# [Task brief]
Nothing in the records may be altered, so transcribe them exactly.

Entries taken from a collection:

Record config_ok x : Prop := {
  co_max : 1 <= max_variables (variable_index_ x);
  co_limits : limits_ok x;
  co_persistent : has_backend (persistent_store x) = true /\ is_nv (persistent_store x) = true;
  co_volatile : has_backend (volatile_store x) = true /\ is_nv (volatile_store x) = false;
  co_size : index_sync_buffer_size x = variable_index_max_dump_size (variable_index_ x);
  co_buffer : len <$> index_sync_buffer x = Some (index_sync_buffer_size x)
}.

Record store_inv x : Prop := {
  si_config : config_ok x;
  si_index : index_ok (variable_index_ x);
  si_backends : backends_ok x;
  si_owned : owned x
}.

Lemma config_ok_same x y : config y = config x -> config_ok x -> config_ok y.
Proof.
  unfold config. intros [= _ Hs Hp Hv Hm Hb] [H1 H2 H3 H4 H5 H6]. split.
  - by rewrite Hm.
  - intros nv. specialize (H2 nv). unfold delegate_store in *. by rewrite Hp, Hv.
  - by rewrite Hp.
  - by rewrite Hv.
  - rewrite Hs, H5. unfold variable_index_max_dump_size. by rewrite Hm.
  - by rewrite Hb, Hs.
Qed.

Lemma called_config x y : called x y -> config y = config x.
Proof. intros [[=] _]. unfold config. congruence. Qed.

Lemma contents_same x y :
  vars (variable_index_ y) = vars (variable_index_ x) ->
  (forall nv u, 1 <= u <= max_variables (variable_index_ x) -> asset_of y nv u = asset_of x nv u) ->
  index_ok (variable_index_ x) -> forall k, contents y k = contents x k.
Proof.
  intros Hv Ha Hok k. unfold contents. rewrite Hv. destruct (vars (variable_index_ x) !! k) as [v|] eqn:Hk; [|done].
  simpl. by rewrite Ha by by eapply uid_range.
Qed.

(** ** Saving the index *)

Lemma psa_to_efi_success st : psa_to_efi_storage_status st = EFI_SUCCESS -> st = PSA_SUCCESS.
Proof.
  unfold psa_to_efi_storage_status. destruct (Z.eqb_spec st PSA_SUCCESS) as [->|Hne]; [done|].
  repeat case_match; discriminate.
Qed.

# [Written solution]
Record config_ok x : Prop := {
  co_max : 1 <= max_variables (variable_index_ x);
  co_limits : limits_ok x;
  co_persistent : has_backend (persistent_store x) = true /\ is_nv (persistent_store x) = true;
  co_volatile : has_backend (volatile_store x) = true /\ is_nv (volatile_store x) = false;
  co_size : index_sync_buffer_size x = variable_index_max_dump_size (variable_index_ x);
  co_buffer : len <$> index_sync_buffer x = Some (index_sync_buffer_size x)
}.

Record store_inv x : Prop := {
  si_config : config_ok x;
  si_index : index_ok (variable_index_ x);
  si_backends : backends_ok x;
  si_owned : owned x
}.

Lemma config_ok_same x y : config y = config x -> config_ok x -> config_ok y.
Proof.
  unfold config. intros [= _ Hs Hp Hv Hm Hb] [H1 H2 H3 H4 H5 H6]. split.
  - by rewrite Hm.
  - intros nv. specialize (H2 nv). unfold delegate_store in *. by rewrite Hp, Hv.
  - by rewrite Hp.
  - by rewrite Hv.
  - rewrite Hs, H5. unfold variable_index_max_dump_size. by rewrite Hm.
  - by rewrite Hb, Hs.
Qed.

Lemma called_config x y : called x y -> config y = config x.
Proof. intros [[=] _]. unfold config. congruence. Qed.

Lemma contents_same x y :
  vars (variable_index_ y) = vars (variable_index_ x) ->
  (forall nv u, 1 <= u <= max_variables (variable_index_ x) -> asset_of y nv u = asset_of x nv u) ->
  index_ok (variable_index_ x) -> forall k, contents y k = contents x k.
Proof.
  intros Hv Ha Hok k. unfold contents. rewrite Hv. destruct (vars (variable_index_ x) !! k) as [v|] eqn:Hk; [|done].
  simpl. by rewrite Ha by by eapply uid_range.
Qed.

(** ** Saving the index *)

Lemma psa_to_efi_success st : psa_to_efi_storage_status st = EFI_SUCCESS -> st = PSA_SUCCESS.
Proof.
  unfold psa_to_efi_storage_status. destruct (Z.eqb_spec st PSA_SUCCESS) as [->|Hne]; [done|].
  repeat case_match; discriminate.
Qed.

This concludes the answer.